The incident nearly killed Smothers, but it also implemented changes that others on the department believe killed another young man trapped in an apartment fire.
Smothers says he is taking the department to court because he fears insufficient training could claim someone else’s life.
“I was on the red bumper on the back step of the fire engine grabbing a hose and as I begin to turn that's when everything just went dark. My spinal cord was partially severed. Everything on the left side of me was pretty much crushed — broken leg. I'm missing a lung,” said Smothers.
He's undergone 12 surgeries since the accident and will likely have to undergo even more. He's now also legally blind in one eye and with virtually no function of his left arm.
After being hospitalized for three months, Smothers has relearned basic functions including walking and continues intensive physical therapy.

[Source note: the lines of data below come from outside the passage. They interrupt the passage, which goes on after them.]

Lemma step_bucket m o h b :
  shaped m -> (b < BUCKETS)%nat ->
  cell_get b (hist_read (mop m o) h) = U64 (uv (cell_get b (hist_read m h)) + to_bucket h b o).
Proof.
  intros [_ _ [H3 H4]] Hb.
  assert (hist_index h < length (m_hists m))%nat as Hi by (rewrite H3; apply hist_index_lt).
  destruct (lookup_lt_is_Some_2 _ _ Hi) as [cells Hc].
  destruct o as [| | h' v]; cbn [mop to_bucket]; [by rewrite uv_add_0 | by rewrite uv_add_0 |].
  unfold hist_read. cbn [m_hists mrecord]. rewrite list_lookup_alter. case_decide as Hii.
  - apply hist_index_inj in Hii as ->. rewrite Hc. cbn [fmap option_fmap option_map default]. unfold hist_record, id.
    rewrite cell_get_add by (by rewrite (H4 _ _ Hc)).
    rewrite (bool_decide_ext (h = h /\ bucket_of v = b) (bucket_of v = b)) by tauto.
    case_bool_decide; [done | by rewrite uv_add_0].
  - rewrite bool_decide_false by (intros [? _]; congruence). by rewrite uv_add_0.
Qed.

Lemma ops_shape m ops : shaped m -> shaped (foldl mop m ops) /\ length (m_vports (foldl mop m ops)) = length (m_vports m).
Proof.
  revert m. induction ops as [| o ops IH]; intros m Hm; [done |]. cbn [foldl].
  destruct (IH (mop m o) (shaped_op m o Hm)) as [I1 I2]. split; [done |]. rewrite I2.
  destruct o; cbn [mop m_vports madd vadd mrecord]; [done | apply length_alter | done].
Qed.

(** A cell that every operation adds to holds the total. *)
Lemma ops_total (f : Metrics -> u64) (g : MOp -> Z) (P : Metrics -> Prop) ops m :
  (forall m o, shaped m -> P m -> f (mop m o) = U64 (uv (f m) + g o)) ->
  (forall m o, P m -> P (mop m o)) ->
  shaped m -> P m -> f (foldl mop m ops) = U64 (uv (f m) + total g ops).
Proof.
  intros Hf HP. revert m. induction ops as [| o ops IH]; intros m Hm Hp; cbn [foldl total foldr].
  - by rewrite uv_add_0.
  - rewrite IH by auto using shaped_op. rewrite Hf by done. apply uint_eq. rewrite !uv_of.
    rewrite Zplus_mod_idemp_l. f_equal. unfold total. lia.
Qed.

Lemma mget_after m ops c :
  shaped m -> mget (foldl mop m ops) c = U64 (uv (mget m c) + total (to_counter c) ops).
Proof.
  intros Hm. apply (ops_total (fun m => mget m c) (to_counter c) (fun _ => True)); try done.
  intros m' o Hm' _. by apply step_counter.
Qed.

Lemma vget_after m ops (i : nat) c :
  shaped m -> (i < length (m_vports m))%nat ->
  vget (foldl mop m ops) i c = U64 (uv (vget m i c) + total (to_vport i c) ops).
Proof.
  intros Hm Hi. apply (ops_total (fun m => vget m i c) (to_vport i c) (fun m => (i < length (m_vports m))%nat)); try done.
  - intros m' o Hm' Hi'. by apply step_vport.
  - intros m' o Hi'. destruct o; cbn [mop m_vports madd vadd mrecord]; by rewrite ?length_alter.
Qed.

Lemma sum_u64_spec l : sum_u64 l = U64 (foldr (fun x n => uv x + n) 0 l).
Proof.
  unfold sum_u64. assert (forall a, foldl (fun a x => U64 (uv a + uv x)) a l = U64 (uv a + foldr (fun x n => uv x + n) 0 l)) as H.
  { induction l as [| x l IH]; intros a; cbn [foldl foldr]; [by rewrite uv_add_0 |]. rewrite IH. apply uint_eq.
    rewrite !uv_of, Zplus_mod_idemp_l. f_equal. lia. }
  rewrite H. f_equal.
Qed.

Lemma sum_totals m (f : Counter -> Z) cs :
  (forall c, mget m c = U64 (f c)) -> uv (sum_u64 (mget m <$> cs)) = foldr (fun c n => f c + n) 0 cs mod 2 ^ 64.
Proof.
  intros Hf. rewrite sum_u64_spec, uv_of. change (Z.of_N 64) with 64.
  induction cs as [| c cs IH]; [done |]. rewrite fmap_cons. cbn [foldr].
  rewrite Hf, uv_of. change (Z.of_N 64) with 64. rewrite Zplus_mod_idemp_l, Zplus_mod, IH.
  by rewrite <- Zplus_mod.
Qed.

(** ** Properties *)

(** The counters are exact tallies.  After any sequence of bumps, and so
    after any interleaving of the shards' bumps, every node-wide counter, every
    vport's counter and every histogram bucket holds what was added to it and
    nothing else, modulo 2^64; and the snapshot lists each of them under its
    own name, the harness drops being the sum of the eight that are not the
    pipeline's decision. *)
Theorem counters_are_tallies `{Addr A} (node : string) (t : VportTable A) (ops : list MOp) (ts : u64) :
  let m := foldl mop (metrics_new node t) ops in
  (forall c, mget m c = U64 (total (to_counter c) ops)) /\
  (forall i c, (i < vt_len t)%nat -> vget m i c = U64 (total (to_vport i c) ops)) /\
  (forall h b, (b < BUCKETS)%nat -> cell_get b (hist_read m h) = U64 (total (to_bucket h b) ops)) /\
  (forall c, sn_counters (snapshot ts m) !! counter_name c = Some (mget m c)) /\
  size (sn_counters (snapshot ts m)) = 11%nat /\
  uv (sn_harness_drops (snapshot ts m)) = foldr (fun c n => total (to_counter c) ops + n) 0 HARNESS_DROPS mod 2 ^ 64 /\
  EngineDrop ∉ HARNESS_DROPS.
Proof.
  intros m. pose proof (shaped_new node t) as Hs.
  assert (forall c, mget m c = U64 (total (to_counter c) ops)) as Hc.
  { intros c. unfold m. rewrite mget_after by done. destruct c; reflexivity. }
  split; [exact Hc |]. split; [| split; [| split; [| split; [| split]]]].
  - intros i c Hi. unfold m. rewrite vget_after; [| done |].
    + unfold vget. cbn [m_vports metrics_new]. rewrite list_lookup_fmap, lookup_seq_lt by done.
      cbn [fmap option_fmap option_map default]. destruct c; reflexivity.
    + cbn [m_vports metrics_new]. by rewrite length_fmap, length_seq.
  - intros h b Hb. unfold m.
    rewrite (ops_total (fun m => cell_get b (hist_read m h)) (to_bucket h b) (fun _ => True)); try done.
    + unfold BUCKETS in Hb. cbn [length BOUNDS] in Hb. destruct h; do 8 (destruct b as [| b]; [reflexivity |]); lia.
    + intros m' o Hm' _. by apply step_bucket.
  - intros c. cbn [sn_counters snapshot]. destruct c; reflexivity.
  - cbn [sn_counters snapshot]. rewrite map_size_list_to_map; [done |].
    rewrite <- list_fmap_compose. unfold compose. cbn [fst]. apply (bool_decide_unpack _). vm_compute. done.
  - by apply sum_totals.
  - intros Hin. repeat (apply elem_of_cons in Hin as [Hin | Hin]; [done |]). by apply elem_of_nil in Hin.
Qed.

(** The bucket of an observation.  Up to 64 it is the integer logarithm, so
    the bound a snapshot prints for the bucket, [le], is the least value the
    bucket counts and not the greatest: every value between two powers of two
    exceeds it.  Above 64 it is the unbounded bucket, whatever the value. *)
Theorem bucket_bounds (v : nat) :
  (bucket_of v < BUCKETS)%nat /\
  match BOUNDS !! bucket_of v with
  | Some le => Z.of_nat v <= 64 /\ le <= Z.max (Z.of_nat v) 1 < 2 * le /\
               (le < Z.of_nat v <-> (1 < v)%nat /\ forall k, 0 <= k -> Z.of_nat v <> 2 ^ k)
  | None => 64 < Z.of_nat v
  end.
Proof.
  split; [apply bucket_of_lt |]. unfold bucket_of, try_u. set (x := Z.max (Z.of_nat v) 1).
  destruct (in_width 32 x) eqn:E.
  2: { cbn. destruct (Z.lt_ge_cases 64 (Z.of_nat v)); [done |]. rewrite (proj2 (in_width_spec 32 x)) in E; [done |].
       unfold x. cbn. lia. }
  rewrite uv_of_small by (by apply in_width_spec). destruct (Z.leb_spec x 64) as [Hle | Hgt].
  2: { cbn. unfold x in Hgt. lia. }
  assert (0 < x) as Hx by (unfold x; lia). pose proof (Z.log2_spec x Hx) as Hl.
  pose proof (Z.log2_le_mono x 64 Hle) as Hlog. change (Z.log2 64) with 6 in Hlog. pose proof (Z.log2_nonneg x) as Hn.
  assert (BOUNDS !! Z.to_nat (Z.log2 x) = Some (2 ^ Z.log2 x)) as ->.
  { assert (Z.log2 x = 0 \/ Z.log2 x = 1 \/ Z.log2 x = 2 \/ Z.log2 x = 3 \/ Z.log2 x = 4 \/ Z.log2 x = 5 \/ Z.log2 x = 6)
      as [-> | [-> | [-> | [-> | [-> | [-> | ->]]]]]] by lia; reflexivity. }
  rewrite Z.pow_succ_r in Hl by done. split; [unfold x in Hle; lia |]. split; [done |].
  assert (x = Z.of_nat v \/ (x = 1 /\ v = 0%nat)) as [Hv | [Hv ->]] by (unfold x; lia).
  2: { rewrite Hv. cbn. split; lia. }
  rewrite <- Hv. split.
  - intros Hlt. split.
    + assert (1 <= 2 ^ Z.log2 x); [| lia]. apply (Z.pow_le_mono_r 2 0); lia.
    + intros k Hk ->. rewrite Z.log2_pow2 in Hlt by done. lia.
  - intros [_ Hp]. specialize (Hp (Z.log2 x) Hn). lia.
Qed.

A 60-page after-report maintains blindspots were a leading factor that led Smothers to be pinned between a parked fire engine and a moving ladder truck.
That same report also contends Smothers' "lapse in situational awareness and lack of fire ground experience " were factors in the accident.
“I was doing my job. I was where I was supposed to be. Doing what I was supposed to do,” said Smothers. “It gave me the feeling of being kicked while I was down at my lowest point.”
Smothers comes from a family of firefighters and is still an employee of DC Fire although he has not reported back to work. His dream of one day becoming an officer will likely never happen, but he says life must go on. He recently got married and just last week welcomed a baby girl named Alliyah.
Since the accident, DC Fire and EMS has implemented new guidelines.
Thursday night in a statement, the department said, in part, recommended actions "will be made so that we are doing all that we can to make sure that something like this won't happen again,”
including staging blocks away from the scene of a fire.
In April, a young lawyer lost his life in an apartment fire. The DC Fire Union contends crews may have been able to save the young man's life had they stationed closer.
Smothers' attorney, former DC councilmember William Lightfoot hopes this imminent lawsuit will prevent others from being severely injured or killed.
“They will be responding to a lawsuit because we're gonna file one within the next two weeks and then will get to the bottom of it,” said Lightfoot.
Smothers says as soon as he can, despite the suit, he will return to work for the DC Fire Department.